亚马逊云科技的合规认证不仅在基础设施区域，还深入到每一项云服务，客户部署亚马逊云服务的合规性能够得到认证机构的认可。Amazon Audit Manager可以帮助用户自动扫描、搜集证据，提供各种合规认证的模板，简化合规审计的证据收集工作。

“为了帮助用户构建云端的安全防护，目前，亚马逊云科技提供了涵盖认证、保护、检测、响应、恢复的280多项安全、合规服务及功能，在五大领域为客户提供全方位的安全服务。”顾凡说。

云计算时代，在企业上云、数字化转型过程中，安全事件频发，企业需要结合行业特性，发掘自身安全部署重点。

在服务全球客户的过程中，亚马逊云科技通过广泛的合作伙伴网络，提供数百种行业领先的安全及合规解决方案，多层保护客户的应用和数据安全。

德勤是亚马逊云科技全球核心级咨询合作伙伴。在安全合规领域，德勤中国和亚马逊云科技携手创建了云上安全实验室，为客户提供网络安全事件管理解决方案，并发布了一系列企业安全白皮书，为企业解读不同国家和地区关于数据安全和保护的法律法规。

近日，亚马逊云科技进一步升级与德勤中国的合作，由德勤中国推出安全运营中心服务。德勤中国风险咨询部网络安全及战略风险事业群主管合伙人薛梓源表示，“安全运营中心是德勤与亚马逊云科技合作的又一重要成果。与亚马逊云科技的合作将德勤在风险合规方面的能力与亚马逊云科技的云上安全合规能力优势叠加，助力企业提升云上安全，完善企业安全合规管理满足企业不断发展变化的安全合规要求。”

TCL实业作为“中国智造”出海的代表性企业，已将海外业务的多个重要核心系统部署在亚马逊云科技上，实现安全合规的全球部署，同时使用Amazon WAF、 Amazon GuardDuty、Amazon Security Hub等安全服务提升云端安全。
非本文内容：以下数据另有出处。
(** * Copy-on-write buffers and container layers

    A shallow embedding of [memory_benchmark.c] (the reference-counted
    [cow_array]) and of [containerStorage.c] (the layer-sharing storage
    calculation), with the properties of the copy-on-write contract that
    the code does, or does not, satisfy.

    The C heap is a finite map from block identifiers to blocks; a block
    records its size in bytes and the [int] cells that have been written.
    Handles ([cow_array] values) live in variables of the caller; a
    [cow_array*] argument is the name of such a variable.  Every C
    statement is a computation in a state monad whose result is either a
    normal return, undefined behaviour, or a call of [exit].  malloc fails
    when an oracle in the state says so, and rand() returns the values of a
    given sequence.

    [benchmark_traditional], the sibling of [benchmark_cow] that copies
    every array at once, runs in the same monad; its local pointers are
    values of the embedding.  [benchmark_rounds] is the loop of main that
    runs the two in turn.  The functions of [containerStorage.c] appear
    twice: by value, for the storage calculation, and in the module [Mem]
    with the objects they allocate and free, for the life cycle of
    containers and layers.

    Output, timing and the disk monitor of [readWriteCompare.c] are not
    modelled: they neither read nor change the state described here. *)

From Stdlib Require Import ZArith Lia.
From stdpp Require Import base option list gmap strings pretty.

#[local] Set Warnings "-clear-no-such-hyp".
Local Open Scope Z_scope.

(** ** Machine integers *)

Definition INT_MAX : Z := 2147483647.
Definition INT_MIN : Z := -2147483648.

(** [size_t] is the 64-bit unsigned type of the Windows x64 target. *)
Definition SIZE_MODULUS : Z := 2 ^ 64.
Definition sizeof_int : Z := 4.

Definition to_size_t (z : Z) : Z := z mod SIZE_MODULUS.
Definition size_t_add (a b : Z) : Z := (a + b) mod SIZE_MODULUS.
Definition size_t_mul (a b : Z) : Z := (a * b) mod SIZE_MODULUS.

Definition in_int_range (z : Z) : bool := (INT_MIN <=? z) && (z <=? INT_MAX).

(** ** Constants of memory_benchmark.c *)

Definition ARRAY_SIZE : Z := 120000000.
Definition NUM_COPIES : Z := 50.
Definition NUM_MODIFICATIONS : Z := 2400.

(** ** Pointers, blocks and handles *)

Inductive ptr : Type :=
| NULL
| Addr (b : positive).

Global Instance ptr_eq_dec : EqDecision ptr.
Proof. solve_decision. Defined.

(** A heap block: its size in bytes and the [int] cells written so far,
    by element index.  A cell that was never written is indeterminate. *)
Record block : Type := Block {
  blk_bytes : Z;
  blk_cells : gmap Z Z
}.

(** typedef struct { int* data; int* ref_count; } cow_array; *)
Record cow_array : Type := CowArray {
  data : ptr;
  ref_count : ptr
}.

Global Instance cow_array_eq_dec : EqDecision cow_array.
Proof. solve_decision. Defined.

(** Ghost record of what the allocator and the copy routine were asked to
    do, newest event first.  [EWrite] is logged by a store through a handle
    and carries the value the handle's counter had at that moment. *)
Inductive event : Type :=
| EMalloc (b : positive) (nbytes : Z)
| EMallocFail (nbytes : Z)
| EMemcpy (dst src : positive) (nbytes : Z)
| EFree (b : positive)
| EWrite (b : ptr) (index : Z) (sharers : option Z).

Global Instance event_eq_dec : EqDecision event.
Proof. solve_decision. Defined.

Record world : Type := World {
  vars : gmap nat cow_array;   (* handle variables of the caller *)
  heap : gmap positive block;  (* allocated blocks *)
  next_block : positive;       (* identifier of the next allocation *)
  oracle : list bool;          (* outcome of the coming calls of malloc *)
  rand_calls : nat;            (* number of calls of rand so far *)
  events : list event
}.

Definition set_vars (f : gmap nat cow_array → gmap nat cow_array) (w : world) : world :=
  World (f (vars w)) (heap w) (next_block w) (oracle w) (rand_calls w) (events w).
Definition set_heap (f : gmap positive block → gmap positive block) (w : world) : world :=
  World (vars w) (f (heap w)) (next_block w) (oracle w) (rand_calls w) (events w).
Definition log_event (e : event) (w : world) : world :=
  World (vars w) (heap w) (next_block w) (oracle w) (rand_calls w) (e :: events w).

(** ** The monad of C statements *)

Inductive result (A : Type) : Type :=
| Done (a : A) (w : world)     (* the statement completed *)
| Fault (w : world)            (* undefined behaviour, in the state it arose *)
| Exit (code : Z) (w : world). (* the program called exit *)
Arguments Done {A} a w.
Arguments Fault {A} w.
Arguments Exit {A} code w.

Definition M (A : Type) : Type := world → result A.

Global Instance M_ret : MRet M := λ A a w, Done a w.
Global Instance M_bind : MBind M := λ A B k m w,
  match m w with
  | Done a w' => k a w'
  | Fault w' => Fault w'
  | Exit c w' => Exit c w'
  end.

Definition exit {A : Type} (code : Z) : M A := λ w, Exit code w.

Definition final_world {A : Type} (r : result A) : world :=
  match r with
  | Done _ w => w
  | Fault w => w
  | Exit _ w => w
  end.

(** ** Variables holding handles *)

Definition get_var (x : nat) : M cow_array := λ w,
  match vars w !! x with
  | Some h => Done h w
  | None => Fault w
  end.

Definition set_var (x : nat) (h : cow_array) : M unit := λ w,
  Done tt (set_vars (insert x h) w).

(** ** The C library *)

(** The world after a successful, and after a failed, call of malloc. *)
Definition alloc (nbytes : Z) (w : world) : world :=
  World (vars w) (<[next_block w := Block nbytes ∅]> (heap w))
        (Pos.succ (next_block w)) (tail (oracle w)) (rand_calls w)
        (EMalloc (next_block w) nbytes :: events w).

Definition alloc_fail (nbytes : Z) (w : world) : world :=
  World (vars w) (heap w) (next_block w) (tail (oracle w)) (rand_calls w)
        (EMallocFail nbytes :: events w).

(** malloc: fails (returns NULL) when the oracle says so, and otherwise
    returns a block that was never handed out before. *)
Definition malloc (nbytes : Z) : M ptr := λ w,
  match oracle w with
  | false :: _ => Done NULL (alloc_fail nbytes w)
  | _ => Done (Addr (next_block w)) (alloc nbytes w)
  end.

(** free: NULL is ignored; freeing anything that is not an allocated block
    is undefined. *)
Definition free (p : ptr) : M unit := λ w,
  match p with
  | NULL => Done tt w
  | Addr b =>
      match heap w !! b with
      | Some _ => Done tt (log_event (EFree b) (set_heap (delete b) w))
      | None => Fault w
      end
  end.

Definition in_bounds (blk : block) (i : Z) : bool :=
  (0 <=? i) && (sizeof_int * (i + 1) <=? blk_bytes blk).

(** p[i] as an rvalue; reading a cell that was never written is treated
    as undefined. *)
Definition load_int (p : ptr) (i : Z) : M Z := λ w,
  match p with
  | NULL => Fault w
  | Addr b =>
      match heap w !! b with
      | Some blk =>
          if in_bounds blk i then
            match blk_cells blk !! i with
            | Some v => Done v w
            | None => Fault w
            end
          else Fault w
      | None => Fault w
      end
  end.

(** The heap after cell [i] of block [b] is set to [v]. *)
Definition poke (b : positive) (i v : Z) (hp : gmap positive block) : gmap positive block :=
  match hp !! b with
  | Some blk => <[b := Block (blk_bytes blk) (<[i := v]> (blk_cells blk))]> hp
  | None => hp
  end.

(** p[i] = v *)
Definition store_int (p : ptr) (i : Z) (v : Z) : M unit := λ w,
  match p with
  | NULL => Fault w
  | Addr b =>
      match heap w !! b with
      | Some blk => if in_bounds blk i then Done tt (set_heap (poke b i v) w) else Fault w
      | None => Fault w
      end
  end.

(** The cells of [dst] after copying the first [n] elements of [src]. *)
Definition copy_cells (n : Z) (src dst : gmap Z Z) : gmap Z Z :=
  filter (λ kv, kv.1 < n) src ∪ filter (λ kv, n ≤ kv.1) dst.

(** The heap after the first [nbytes] bytes of block [s] are copied to
    block [d]. *)
Definition blit (d s : positive) (nbytes : Z) (hp : gmap positive block) : gmap positive block :=
  match hp !! d, hp !! s with
  | Some bd, Some bs =>
      <[d := Block (blk_bytes bd)
                   (copy_cells (nbytes `div` sizeof_int) (blk_cells bs) (blk_cells bd))]> hp
  | _, _ => hp
  end.

(** memcpy(dst, src, nbytes) for a whole number of [int]s; the two areas
    must lie inside allocated blocks and must not overlap. *)
Definition memcpy (dst src : ptr) (nbytes : Z) : M unit := λ w,
  match dst, src with
  | Addr d, Addr s =>
      match heap w !! d, heap w !! s with
      | Some bd, Some bs =>
          if (0 <=? nbytes) && (nbytes <=? blk_bytes bd) && (nbytes <=? blk_bytes bs)
             && negb (bool_decide (d = s))
          then Done tt (log_event (EMemcpy d s nbytes) (set_heap (blit d s nbytes) w))
          else Fault w
      | _, _ => Fault w
      end
  | _, _ => Fault w
  end.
TCL实业CTO孙力表示：“云上安全是TCL实施全球化战略、实现业务创新的基石。我们信赖亚马逊云自身的安全，欣赏其全球优势以及广泛深入的安全服务。使用多项亚马逊云科技服务打造TCL云端安全体系，让我们能够全方位保障云端安全，并且提高运维效率，节省人力成本。”